Sound Alarm Over Melting Antarctic Ice Sheets
By Steve Connor
18 February, 2007
The long-term stability of the
massive ice sheets of Antarctica, which have the potential to raise
sea levels by hundreds of meters, has been called into question with
the discovery of fast-moving rivers of water sliding beneath their base.
Scientists analyzing satellite data were astonished to discover the
size of the vast lakes and river systems flowing beneath the Antarctic
ice sheets, which may lubricate the movement of these glaciers as they
flow into the surrounding sea.
The discovery raises fresh
questions about the speed at which sea levels might rise in a warmer
world due to the rate at which parts of the ice sheets slide from the
land into the ocean, scientists said at the American Association for
the Advancement of Science in San Francisco.
"We've found that there
are substantial subglacial lakes under ice that's moving a couple of
meters per day. It's really ripping along. It's the fast-moving ice
that determines how the ice sheet responds to climate change on a short
timescale," said Robert Bindschadler, a Nasa scientist at the Goddard
Space Flight Centre in Maryland, one of the study's co-authors.
"We aren't yet able
to predict what these ice streams are going to do. We're still learning
about the controlling processes. Water is critical, because it's essentially
the grease on the wheel. But we don't know the details yet," Dr
Bindschadler said. "Until now, we've had just a few glimpses into
what's going on down there.

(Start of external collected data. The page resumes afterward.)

Lemma renameJob_atomic_witness :
  (renameJob (fxDb "stopped") "job1-abcdefgh" (Some (JStr "other"))).2 = Err ModelNameTaken /\
  (renameJob (fxDb "stopped") "job1-abcdefgh" (Some (JStr "other"))).1 = fxDb "stopped" /\
  exists j, tbl_find "job1-abcdefgh" (finetuneJobs (renameJob (fxDb "stopped") "job1-abcdefgh" (Some (JStr " new "))).1) = Some j /\
    f_displayName j = Some "new".
Proof.
  assert (NoDup (map m_id (models (fxDb "stopped")))) as H1 by (apply (bool_decide_unpack _); by vm_compute).
  assert (NoDup (map m_name (models (fxDb "stopped")))) as H2 by (apply (bool_decide_unpack _); by vm_compute).
  split; [by vm_compute|]. split.
  - destruct (renameJob (fxDb "stopped") "job1-abcdefgh" (Some (JStr "other"))) as [s' res] eqn:E.
    destruct (renameJob_atomic (fxDb "stopped") "job1-abcdefgh" (Some (JStr "other")) s' res H1 H2 E)
      as [[_ H]|[H _]]; [exact H|]. vm_compute in E. injection E as _ <-. discriminate H.
  - destruct (renameJob (fxDb "stopped") "job1-abcdefgh" (Some (JStr " new "))) as [s' res] eqn:E.
    destruct (renameJob_atomic (fxDb "stopped") "job1-abcdefgh" (Some (JStr " new ")) s' res H1 H2 E)
      as [[[e H] _]|[_ (job & name & _ & Hn & Hj & _)]].
    + vm_compute in E. injection E as _ <-. discriminate H.
    + vm_compute in Hn. injection Hn as <-. eexists. split; [exact Hj|]. by destruct job.
Defined.

Lemma quantizeJob_guarded_witness :
  exists s', quantizeJob "/mnt" fxTraining (fxDb "stopped") "job1-abcdefgh" =
      (s', Ok (Quantizing "/out/job1/merged-fp8" "n1"
        (FtQuantize "job1-abcdefgh" "/out/job1/merged" "/out/job1/merged-fp8" "q.py"))) /\
    (quantizeJob "/mnt" fxTraining s' "job1-abcdefgh").2 = Err QuantizeInProgress.
Proof.
  eexists. split; [by vm_compute|].
  match goal with |- (quantizeJob _ _ ?s _).2 = _ =>
    destruct (quantizeJob_guarded "/mnt" fxTraining (fxDb "stopped") "job1-abcdefgh" s "/out/job1/merged-fp8"
      "n1" (FtQuantize "job1-abcdefgh" "/out/job1/merged" "/out/job1/merged-fp8" "q.py")) as (_ & H & _)
  end; [by vm_compute|]. by rewrite H.
Defined.

Lemma deleteJob_spec_witness :
  (deleteJob (fun _ => true) false [] (fxDb "running") "job1-abcdefgh" true).2 = Err (ActiveDeployments ["d1"]) /\
  (deleteJob (fun _ => true) false [] (fxDb "running") "job1-abcdefgh" true).1 = fxDb "running" /\
  linkedModel (deleteJob (fun _ => true) false [] (fxDb "stopped") "job1-abcdefgh" true).1 "job1-abcdefgh" = None.
Proof.
  split; [by vm_compute|]. split.
  - destruct (deleteJob (fun _ => true) false [] (fxDb "running") "job1-abcdefgh" true) as [s' res] eqn:E.
    pose proof (deleteJob_spec (fun _ => true) false [] (fxDb "running") "job1-abcdefgh" true s' res) as H.
    destruct res as [r|e]; [vm_compute in E; discriminate E|]. apply H; [|exact E].
    apply (bool_decide_unpack _). by vm_compute.
  - destruct (deleteJob (fun _ => true) false [] (fxDb "stopped") "job1-abcdefgh" true) as [s' res] eqn:E.
    pose proof (deleteJob_spec (fun _ => true) false [] (fxDb "stopped") "job1-abcdefgh" true s' res) as H.
    destruct res as [r|e]; [|vm_compute in E; discriminate E].
    destruct H as (job & _ & _ & Hl & _); [|exact E|exact Hl]. apply (bool_decide_unpack _). by vm_compute.
Defined.

(** Two orphans; the first has a stopped deployment, so the second is never reached. *)
Definition fxOrphans : db :=
  Db [fxNode "n1" "gpu"] [ModelRow "m1" "finetune-00000000" "vllm" None; ModelRow "m2" "finetune-11111111" "vllm" None]
     [fxRow "d1" "stopped"] [] [] [].

Lemma cleanupOrphanModels_blocked_witness :
  let '(s', n, ok) := cleanupOrphanModels fxOrphans in ok = false /\ deleted n = 0%nat /\ s' = fxOrphans.
Proof.
  pose proof (cleanupOrphanModels_blocked fxOrphans) as H.
  destruct (cleanupOrphanModels fxOrphans) as [[s' n] ok] eqn:E. destruct H as (_ & _ & _ & H).
  split.
  - apply (H (ModelRow "m1" "finetune-00000000" "vllm" None)); [by left|done|].
    exists "00000000". split; [by vm_compute|]. split; [by intros j ?%elem_of_nil|]. by split.
  - vm_compute in E. injection E as <- <- <-. by split.
Defined.
(* ===== verification/NodeOps.v ===== *)
(** Operations on nodes: power commands and agent versions ([nodes/power.ts]), Wake-on-LAN
    ([nodes/wol.ts]), the plan of a bulk agent update ([nodes/agent-update.ts]), and the
    requests the manager makes of an agent ([caps/cap-client.ts]). *)
From S2P Require Import Prelude JsNum Schema AgentHub.

Module Power.

Inductive PowerAction := Reboot | Shutdown | Sleep.

Definition COMMANDS (a : PowerAction) : string :=
  match a with
  | Reboot => "sudo systemctl --no-block reboot"
  | Shutdown => "sudo systemctl --no-block poweroff"
  | Sleep => "sudo systemctl suspend"
  end.

Definition powerCommand (a : PowerAction) (force : bool) : string :=
  match a, force with
  | Reboot, true => "sudo systemctl --force --force reboot"
  | Shutdown, true => "sudo systemctl --force --force poweroff"
  | _, _ => COMMANDS a
  end.

Definition MIN_AGENT_POWER_VERSION : string := "0.5.645".

(** [parseInt(n, 10) || 0] *)
Definition segment (s : string) : Z :=
  let t := trim_left s in
  match t with
  | String "-" r => (- (digits 10 0 0 r).1.1)%Z
  | String "+" r => (digits 10 0 0 r).1.1
  | _ => (digits 10 0 0 t).1.1
  end.

Definition segments (v : string) : list Z := map segment (str_split "." v).

(** The loop over the positions of the longer list, absent ones reading zero. *)
Fixpoint gteFrom (fuel : nat) (a b : list Z) : bool :=
  match fuel with
  | O => true
  | S f =>
      let x := default 0%Z (head a) in
      let y := default 0%Z (head b) in
      if (y <? x)%Z then true else if (x <? y)%Z then false else gteFrom f (tail a) (tail b)
  end.

Definition versionGte (version : option string) (min : string) : bool :=
  match truthy version with
  | None => false
  | Some v => gteFrom (Nat.max (length (segments v)) (length (segments min))) (segments v) (segments min)
  end.

Definition agentSupportsPower (version : option string) : bool :=
  versionGte version MIN_AGENT_POWER_VERSION.

(** The remote commands that embed an address; [None] when the code throws. *)
Definition dquote : string := String dq "".
Definition findInterface (ip : string) : string :=
  "ifc=$(ip -o -4 addr show | awk -v ip=" +:+ dquote +:+ ip +:+ dquote +:+ " '$4 ~ " +:+ dquote +:+ "^" +:+
  dquote +:+ "ip" +:+ dquote +:+ "/" +:+ dquote +:+ " {print $2; exit}'); ".

Definition macCaptureCmd (ip : string) : option string :=
  if NodeIp.isValidIpv4 (Some ip)
  then Some (findInterface ip +:+ "cat /sys/class/net/" +:+ dquote +:+ "$ifc" +:+ dquote +:+
             "/address 2>/dev/null")
  else None.

Definition wolArmCmd (ip : string) : option string :=
  if NodeIp.isValidIpv4 (Some ip)
  then Some (findInterface ip +:+ "[ -n " +:+ dquote +:+ "$ifc" +:+ dquote +:+ " ] && sudo ethtool -s " +:+
             dquote +:+ "$ifc" +:+ dquote +:+ " wol g")
  else None.

End Power.

Module Update.

Record AgentUpdatePlan := { toUpdate : list node; skipped : list node; offline : list node }.

Definition planOne (targetVersion : string) (isOnline : string -> bool) (force : bool) (p : AgentUpdatePlan) (n : node) :
    AgentUpdatePlan :=
  if negb (isOnline (n_id n))
  then {| toUpdate := toUpdate p; skipped := skipped p; offline := offline p ++ [n] |}
  else if negb force && bool_decide (n_agentVersion n = Some targetVersion)
  then {| toUpdate := toUpdate p; skipped := skipped p ++ [n]; offline := offline p |}
  else {| toUpdate := toUpdate p ++ [n]; skipped := skipped p; offline := offline p |}.

Definition planAgentUpdate (ns : list node) (targetVersion : string) (isOnline : string -> bool)
    (force : bool) : AgentUpdatePlan :=
  foldl (planOne targetVersion isOnline force) {| toUpdate := []; skipped := []; offline := [] |} ns.

Definition bundleArchQuery (arch : option string) : string :=
  match arch with
  | Some "amd64" => "?arch=amd64" | Some "arm64" => "?arch=arm64" | _ => ""
  end.

End Update.

Module Wol.

(** [parseInt(h, 16)] of two hexadecimal digits. *)
Definition hexByte (h : string) : Z := (digits 16 0 0 h).1.1.

(** [macBytes.copy(packet, off)]: inside the buffer. *)
Definition copyAt (off : nat) (bytes packet : list Z) : list Z :=
  take off packet ++ bytes ++ drop (off + length bytes) packet.

Definition buildMagicPacket (mac : string) : result string (list Z) :=
  let m := str_lower (str_trim mac) in
  if negb (Mac.MAC_RE m) then Err ("Invalid MAC: " +:+ mac)
  else
    let macBytes := map hexByte (str_split ":" m) in
    Ok (foldl (fun packet i => copyAt (6 + i * 6) macBytes packet) (repeat 255%Z 102) (seq 0 16)).

(** [ToInt32] and [ToUint32]. *)
Definition to_uint32 (z : Z) : Z := z mod 2 ^ 32.
Definition to_int32 (z : Z) : Z :=
  let u := to_uint32 z in if (u <? 2 ^ 31)%Z then u else (u - 2 ^ 32)%Z.

(** [a << n], [a >>> n] and [~a] on 32-bit operands. *)
Definition shl (a n : Z) : Z := to_int32 (Z.shiftl (to_int32 a) (n mod 32)).
Definition ushr (a n : Z) : Z := Z.shiftr (to_uint32 a) (n mod 32).
Definition bnot (a : Z) : Z := Z.lnot (to_int32 a).
Definition bor (a b : Z) : Z := Z.lor (to_int32 a) (to_int32 b).

Definition octetOf (o : string) : Z := Z.land (Power.segment o) 255.

Definition ipNum (ip : string) : Z :=
  ushr (foldl (fun acc o => shl acc 8 + octetOf o)%Z 0%Z (str_split "." ip)) 0.

Definition maskOf (prefix : Z) : Z :=
  if (prefix =? 0)%Z then 0%Z else ushr (shl 4294967295 (32 - prefix)) 0.

Definition broadcastNum (ip : Z) (prefix : Z) : Z := ushr (bor ip (ushr (bnot (maskOf prefix)) 0)) 0.

Definition dotted (b : Z) : string :=
  str_join "." (map pretty [ushr b 24; Z.land (ushr b 16) 255; Z.land (ushr b 8) 255; Z.land b 255]).

Definition broadcastFor (ip : string) (prefix : Z) : string := dotted (broadcastNum (ipNum ip) prefix).

(** Where the packet is sent. *)
Definition targets (broadcast : string) : list (string * Z) :=
  flat_map (fun t => map (fun p => (t, p)) [9%Z; 7%Z]) [broadcast; "255.255.255.255"].

(** The completion callbacks in the order they arrive: the promise settles when the
    count reaches zero, with the last error seen. *)
Fixpoint countdown (pending : nat) (failed : option string) (callbacks : list (option string)) :
    option (result string ()) :=
  match callbacks with
  | [] => None
  | err :: rest =>
      let failed' := match err with Some e => Some e | None => failed end in
      if (pending - 1 =? 0)%nat
      then Some (match failed' with Some e => Err e | None => Ok () end)
      else countdown (pending - 1) failed' rest
  end.

(** The datagrams that leave, and how the promise settles. *)
Definition sendMagicPacket (mac broadcast : string) (callbacks : list (option string)) :
    list (list Z * (string * Z)) * option (result string ()) :=
  match buildMagicPacket mac with
  | Err e => ([], Some (Err e))
  | Ok packet => (map (fun t => (packet, t)) (targets broadcast),
                  countdown (length (targets broadcast)) None callbacks)
  end.

Example broadcast_ex :
  map (fun p => broadcastFor "192.168.44.17" p) [24; 16; 30; 32; 0]%Z =
  ["192.168.44.255"; "192.168.255.255"; "192.168.44.19"; "192.168.44.17"; "255.255.255.255"].
Proof. by vm_compute. Qed.

End Wol.

Module Cap.

Inductive settled := TimedOut | Answered (ok : bool) (data : option json) (error : option string).

(** [pending], [seq], and what the promises were settled with, oldest first. *)
Record client := Client {
  pending : gmap string string; seq : nat; history : list (string * settled) }.

Definition capId (n : nat) : string := "cap-" +:+ pretty n.

Inductive capEvent :=
  | Invoke (nodeId name : string)
  | Timeout (id : string)
  | OnResult (id : string) (ok : bool) (data : option json) (error : option string)
  | OnChunk (id stream data : string).

(** What leaves the client: a request for the agent, a chunk for the caller. *)
Inductive output := Request (nodeId id name : string) | Chunk (id stream data : string).

Definition settle (c : client) (id : string) (v : settled) : client :=
  Client (delete id (pending c)) (seq c) (history c ++ [(id, v)]).

Definition onEvent (c : client) (e : capEvent) : client * list output :=
  match e with
  | Invoke nodeId name =>
      let id := capId (S (seq c)) in
      (Client (<[id := nodeId]> (pending c)) (S (seq c)) (history c), [Request nodeId id name])
  | Timeout id =>
      (* the timer is cleared when the request is settled *)
      match pending c !! id with Some _ => (settle c id TimedOut, []) | None => (c, []) end
  | OnResult id ok data error =>
      match pending c !! id with Some _ => (settle c id (Answered ok data error), []) | None => (c, []) end
  | OnChunk id stream data =>
      match pending c !! id with Some _ => (c, [Chunk id stream data]) | None => (c, []) end
  end.

Definition runEvents (es : list capEvent) : client :=
  foldl (fun c e => (onEvent c e).1) (Client ∅ 0 []) es.

End Cap.
(* ===== verification/NodeRoutes.v ===== *)
(** The node routes that act on a machine ([routes/nodes.ts]): power, wake, agent
    updates, and offboarding.

    A handler takes the world of the hub and yields the world after it, what left the
    manager in order, and its answer.  SSH, the network and the timer are parameters;
    [sshExec] resolves with the exit code of the command and rejects when the
    connection fails ([ssh/executor.ts]). *)
From S2P Require Import Prelude JsNum Schema Routes AgentHub NodeOps.
Import Power.

Inductive nodeOrder :=
  | CmdPower (a : PowerAction) (force : bool)
  | CmdUpdate (bundleUrl version : string)
  | CmdUndeploy (deploymentId : string)
  | CmdFinetuneCancel (jobId : string)
  | CmdDeprovision.

Inductive nodeEffect :=
  | Sent (ws : nat) (o : nodeOrder)
  | Ssh (ip cmd : string)
  | Datagram (packet : list Z) (dest : string * Z)
  | PowerEvent (nodeId powerState : string)
  | BufferRemoved (nodeId : string).

(** [agentHub.sendToAgent]: dropped when the agent is not connected. *)
Definition nodeSend (w : world) (nodeId : string) (o : nodeOrder) : list nodeEffect :=
  match sendToAgent w nodeId with Some ws => [Sent ws o] | None => [] end.

Definition writeNode (id : string) (p : node_patch) (w : world) : world :=
  set_db (db_nodes (tbl_update id (patch_node p)) (w_db w)) w.

Definition powerPatch (powerState : string) (mac : option string) : node_patch :=
  NodePatch None None (Some powerState) None None None None None None None None None mac.

(** * Power *)

Definition powerStateOf (a : PowerAction) : string :=
  match a with Reboot => "rebooting" | Sleep => "asleep" | Shutdown => "off" end.

Definition actionOf (v : option json) : option PowerAction :=
  match v with
  | Some (JStr "reboot") => Some Reboot | Some (JStr "shutdown") => Some Shutdown
  | Some (JStr "sleep") => Some Sleep | _ => None
  end.

Inductive sshResult := Exited (code : Z) (stdout : string) | Threw (msg : string).

Inductive powerReply :=
  | InvalidAction
  | NodeNotFound
  | NoIpAddress
  | NoMac
  | PowerFailed (msg : string)
  | WolFailed (msg : string)
  | PowerOk (powerState via : string).

Definition power_status (r : powerReply) : Z :=
  match r with
  | InvalidAction | NoIpAddress => 400 | NodeNotFound => 404 | NoMac => 409
  | PowerFailed _ | WolFailed _ => 502 | PowerOk _ _ => 200
  end.

(** [/timed out|econnreset|econnaborted|closed|disconnect|not connected/i] *)
Definition severed (msg : string) : bool :=
  existsb (fun s => str_includes s (str_lower msg))
    ["timed out"; "econnreset"; "econnaborted"; "closed"; "disconnect"; "not connected"].

Section PowerRoute.
Context (sshExec : string -> string -> sshResult).

(** The address capture and the arming of Wake-on-LAN: the commands run, and the
    address found. *)
Definition captureAndArm (ip : string) (a : PowerAction) : list nodeEffect * option string :=
  match a with
  | Reboot => ([], None)
  | _ =>
      (match macCaptureCmd ip with Some c => [Ssh ip c] | None => [] end ++
       match wolArmCmd ip with Some c => [Ssh ip c] | None => [] end,
       c ← macCaptureCmd ip;
       match sshExec ip c with Exited _ out => Mac.normalizeMac out | Threw _ => None end)
  end.

Definition powerRoute (w : world) (id : string) (action : option json) (force : bool) :
    world * list nodeEffect * powerReply :=
  match actionOf action with
  | None => (w, [], InvalidAction)
  | Some a =>
      match tbl_find id (nodes (w_db w)) with
      | None => (w, [], NodeNotFound)
      | Some n =>
          let ps := powerStateOf a in
          if isAgentOnline w id && agentSupportsPower (n_agentVersion n) then
            (writeNode id (powerPatch ps None) w,
             nodeSend w id (CmdPower a force) ++ [PowerEvent id ps], PowerOk ps "agent")
          else
            match truthy (n_ipAddress n) with
            | None => (w, [], NoIpAddress)
            | Some ip =>
                let '(effs, mac) := captureAndArm ip a in
                let effs' := effs ++ [Ssh ip (powerCommand a force)] in
                let proceed :=
                  (writeNode id (powerPatch ps (truthy (match mac with Some m => Some m | None => n_macAddress n end))) w,
                   effs' ++ [PowerEvent id ps], PowerOk ps "ssh") in
                match sshExec ip (powerCommand a force) with
                | Exited _ _ => proceed
                | Threw msg => if force && severed msg then proceed else (w, effs', PowerFailed msg)
                end
            end
      end
  end.
End PowerRoute.

(** * Wake *)

(** [callbacks]: the completions of the sends.  [None]: the promise never settles. *)
Definition wakeRoute (w : world) (id : string) (callbacks : list (option string)) :
    option (world * list nodeEffect * powerReply) :=
  match tbl_find id (nodes (w_db w)) with
  | None => Some (w, [], NodeNotFound)
  | Some n =>
      match truthy (n_macAddress n), truthy (n_ipAddress n) with
      | None, _ => Some (w, [], NoMac)
      | Some _, None => Some (w, [], NoIpAddress)
      | Some mac, Some ip =>
          let '(sent, r) := Wol.sendMagicPacket mac (Wol.broadcastFor ip 24) callbacks in
          let effs := map (fun d => Datagram d.1 d.2) sent in
          r' ← r;
          Some match r' with
               | Err e => (w, effs, WolFailed e)
               | Ok _ => (writeNode id (powerPatch "waking" None) w, effs ++ [PowerEvent id "waking"],
                          PowerOk "waking" "wol")
               end
      end
  end.

(** * Agent updates *)

Section Updates.
Context (base version : string).

Definition updateOrder (arch : option string) : nodeOrder :=
  CmdUpdate (base +:+ "/api/agent/bundle" +:+ Update.bundleArchQuery arch) version.

Inductive updateReply := UpdateNotFound | UpdateOffline | Updating.

Definition updateAgent (w : world) (id : string) : list nodeEffect * updateReply :=
  match tbl_find id (nodes (w_db w)) with
  | None => ([], UpdateNotFound)
  | Some n => if isAgentOnline w id then (nodeSend w id (updateOrder (n_arch n)), Updating)
              else ([], UpdateOffline)
  end.

Definition updateAgentAll (w : world) (force : bool) : list nodeEffect * Update.AgentUpdatePlan :=
  let p := Update.planAgentUpdate (nodes (w_db w)) version (isAgentOnline w) force in
  (flat_map (fun n => nodeSend w (n_id n) (updateOrder (n_arch n))) (Update.toUpdate p), p).
End Updates.

(** * Offboarding *)

(** [deleteNodeRecords], statement by statement; [false]: a statement threw, the ones
    before it stand.  A model row may not go while a deployment refers to it.  The runs of
    benchmarks, whose link to a deployment is only set to null, are not in these tables. *)
Definition onNode (nodeId : string) (d : deployment) : bool := String.eqb (d_nodeId d) nodeId.
Definition jobOnNode (nodeId : string) (j : finetune_job) : bool := String.eqb (f_nodeId j) nodeId.

Definition deleteMetrics (nodeId : string) : db -> db :=
  db_metrics (List.filter (fun m => negb (String.eqb (mt_nodeId m) nodeId))).

Definition deleteMemberships (nodeId : string) (s : db) : db :=
  db_clusterNodes (List.filter (fun c =>
    negb (String.eqb (cn_nodeId c) nodeId) &&
    negb (mem_str (cn_deploymentId c) (map d_id (List.filter (onNode nodeId) (deployments s)))))) s.

Definition leaveJobs (nodeId : string) : db -> db :=
  db_jobs (map (fun j => patch_job [JobCluster
    (if jobOnNode nodeId j then [] else List.filter (fun n => negb (String.eqb n nodeId)) (f_clusterNodeIds j))] j)).

Definition deleteAudits (nodeId : string) : world -> world :=
  set_audits (List.filter (fun a => negb (String.eqb (au_nodeId a) nodeId))).

Definition deleteOwnDeployments (nodeId : string) : db -> db :=
  db_deployments (List.filter (fun d => negb (onNode nodeId d))).

Definition ownJobs (nodeId : string) (s : db) : list string :=
  map f_id (List.filter (jobOnNode nodeId) (finetuneJobs s)).

(** The models that go with the node's jobs. *)
Definition ofJobs (ids : list string) (m : model_row) : bool :=
  match m_finetuneJobId m with Some j => mem_str j ids | None => false end.

(** A deployment refers to a model that would go. *)
Definition modelsHeld (nodeId : string) (s : db) : bool :=
  existsb (fun d => mem_str (d_modelId d) (map m_id (List.filter (ofJobs (ownJobs nodeId s)) (models s))))
    (deployments s).

Definition deleteOwnJobs (nodeId : string) (s : db) : db :=
  db_jobs (List.filter (fun j => negb (jobOnNode nodeId j)))
    (db_models (List.filter (fun m => negb (ofJobs (ownJobs nodeId s) m))) s).

Definition dropTraining (ids : list string) : world -> world :=
  set_training (List.filter (fun t => negb (mem_str (tm_jobId t) ids))).

Definition deleteNodeRecords (nodeId : string) (w : world) : world * bool :=
  let w := deleteAudits nodeId
             (set_db (leaveJobs nodeId (deleteMemberships nodeId (deleteMetrics nodeId (w_db w)))) w) in
  let s := deleteOwnDeployments nodeId (w_db w) in
  if modelsHeld nodeId s then (set_db s w, false)
  else
    let s' := deleteOwnJobs nodeId s in
    let w' := dropTraining (ownJobs nodeId s) (set_db s' w) in
    match tbl_find nodeId (nodes s') with
    | None => (w', false)
    | Some _ => (set_db (db_nodes (tbl_delete nodeId) s') w', true)
    end.

Inductive offboardReply :=
  | OffboardNotFound
  | OffboardForced (stoppedDeployments : nat)
  | OffboardWasOffline (stoppedDeployments : nat)
  | Offboarded (stoppedDeployments : nat)
  | OffboardTimedOut
  | OffboardThrew.

(** [deleteNodeRecords] followed by [metricsBuffer.remove]. *)
Definition removeNode (w : world) (id : string) (reply : offboardReply) :
    world * list nodeEffect * offboardReply :=
  let '(w', ok) := deleteNodeRecords id w in
  if ok then (w', [BufferRemoved id], reply) else (w', [], OffboardThrew).

Definition OFFBOARD_STOPPED : list string := ["pending"; "running"; "starting"; "restarting"].

(** The orders of the graceful path, [cmd:deprovision] apart. *)
Definition windDown (w : world) (id : string) : list nodeEffect :=
  flat_map (fun d => if mem_str (d_status d) OFFBOARD_STOPPED then nodeSend w id (CmdUndeploy (d_id d)) else [])
    (List.filter (onNode id) (deployments (w_db w))) ++
  flat_map (fun j => nodeSend w id (CmdFinetuneCancel (f_id j)))
    (List.filter (fun j => jobOnNode id j && mem_str (f_status j) ["pending"; "running"]) (finetuneJobs (w_db w))).

Section Offboard.
(** [view t]: the world [t] ms after the wait began, as other handlers leave it;
    [late t]: how late the timer armed then fires. *)
Context (id : string) (deadline : Z) (view : Z -> world) (late : Z -> Z).

Definition pollMs : Z := Z.min 1000 (Z.max 10 deadline).

Definition nextPoll (elapsed : Z) : Z :=
  (elapsed + Z.max 0 (Z.min pollMs (deadline - elapsed)) + late elapsed)%Z.

(** Whether the agent went offline, and when the wait ended. *)
Fixpoint offboardWait (fuel : nat) (elapsed : Z) : option (bool * Z) :=
  match fuel with
  | O => None
  | S f =>
      if (elapsed <? deadline)%Z then
        if negb (isAgentOnline (view elapsed) id) then Some (true, elapsed)
        else offboardWait f (nextPoll elapsed)
      else Some (false, elapsed)
  end.

Definition offboard (fuel : nat) (w : world) (force : bool) :
    option (world * list nodeEffect * offboardReply) :=
  match tbl_find id (nodes (w_db w)) with
  | None => Some (w, [], OffboardNotFound)
  | Some _ =>
      let n := length (List.filter (onNode id) (deployments (w_db w))) in
      if force then Some (removeNode w id (OffboardForced n))
      else if negb (isAgentOnline w id) then
        let '(w', effs, r) := removeNode w id (OffboardWasOffline n) in Some (w', windDown w id ++ effs, r)
      else
        let sent := windDown w id ++ nodeSend w id CmdDeprovision in
        out ← offboardWait fuel 0;
        Some match out with
             | (false, t) => (view t, sent, OffboardTimedOut)
             | (true, t) => let '(w', effs, r) := removeNode (view t) id (Offboarded n) in
                            (w', sent ++ effs, r)
             end
  end.
End Offboard.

This is the most complete picture to date
about what's going on," he said.
The findings, to be published
in the journal Science, came from satellite surveillance of the surface
elevation of the ice sheets, which found that they rise or lower depending
on the amount of water flowing between the base of the ice sheet and
the rock beneath.
The scientists identified
many regions of the ice sheet either rose or deflated between 2003 and
2006 as a result of water movements below. Water would be capable of
this because it is highly pressurized under the weight of the overlying
ice, they said.
Glaciologists have known
for some time that water exists under the Antarctic ice sheets - which
can be hundreds of meters thick - but they were surprised to find how
much water is involved and the speed at which it moves from one subglacial
reservoir to another, said Helen Fricker at the Scripps Institution
of Oceanography in San Diego.
"We didn't realize that
the water under these ice streams was moving in such large quantities,
and on such short time scales. We thought these changes took place over
years and decades, but we are seeing large changes over months. The
detected motions are astonishing in magnitude, dynamic nature and spatial
extent," Dr Fricker said.
The West Antarctic ice sheet
is the second biggest on the continent, and the rate at which ice flows
from it to the Ross ice shelf, and then ultimately into the sea, is
critical in assessing the likely impact of climate change on global
The study provides evidence
that subglacial water is stored in a linked system of reservoirs underneath
the ice and can move quickly into and out of those reservoirs. This
activity may play a major role in controlling the rate at which ice
moves off the continent, Dr Fricker said.
"The links between ice
stream activity and the climate are not well understood. To predict
how the ice sheets might respond to global warming, this new information
is vital as it gives us a more complete picture of what is happening
under the ice," she said.
The study was conductedusing
the Icesat satellite. It carries a laser altimeter instrument to detect
changes as small as 1.5 centimeters in the elevation of the ice sheet's
surface, from an orbit of 400 miles above the earth. "From 600
kilometers up in space, we were able to see small portions of the ice
sheet rise and sink," Dr Bindschadler said.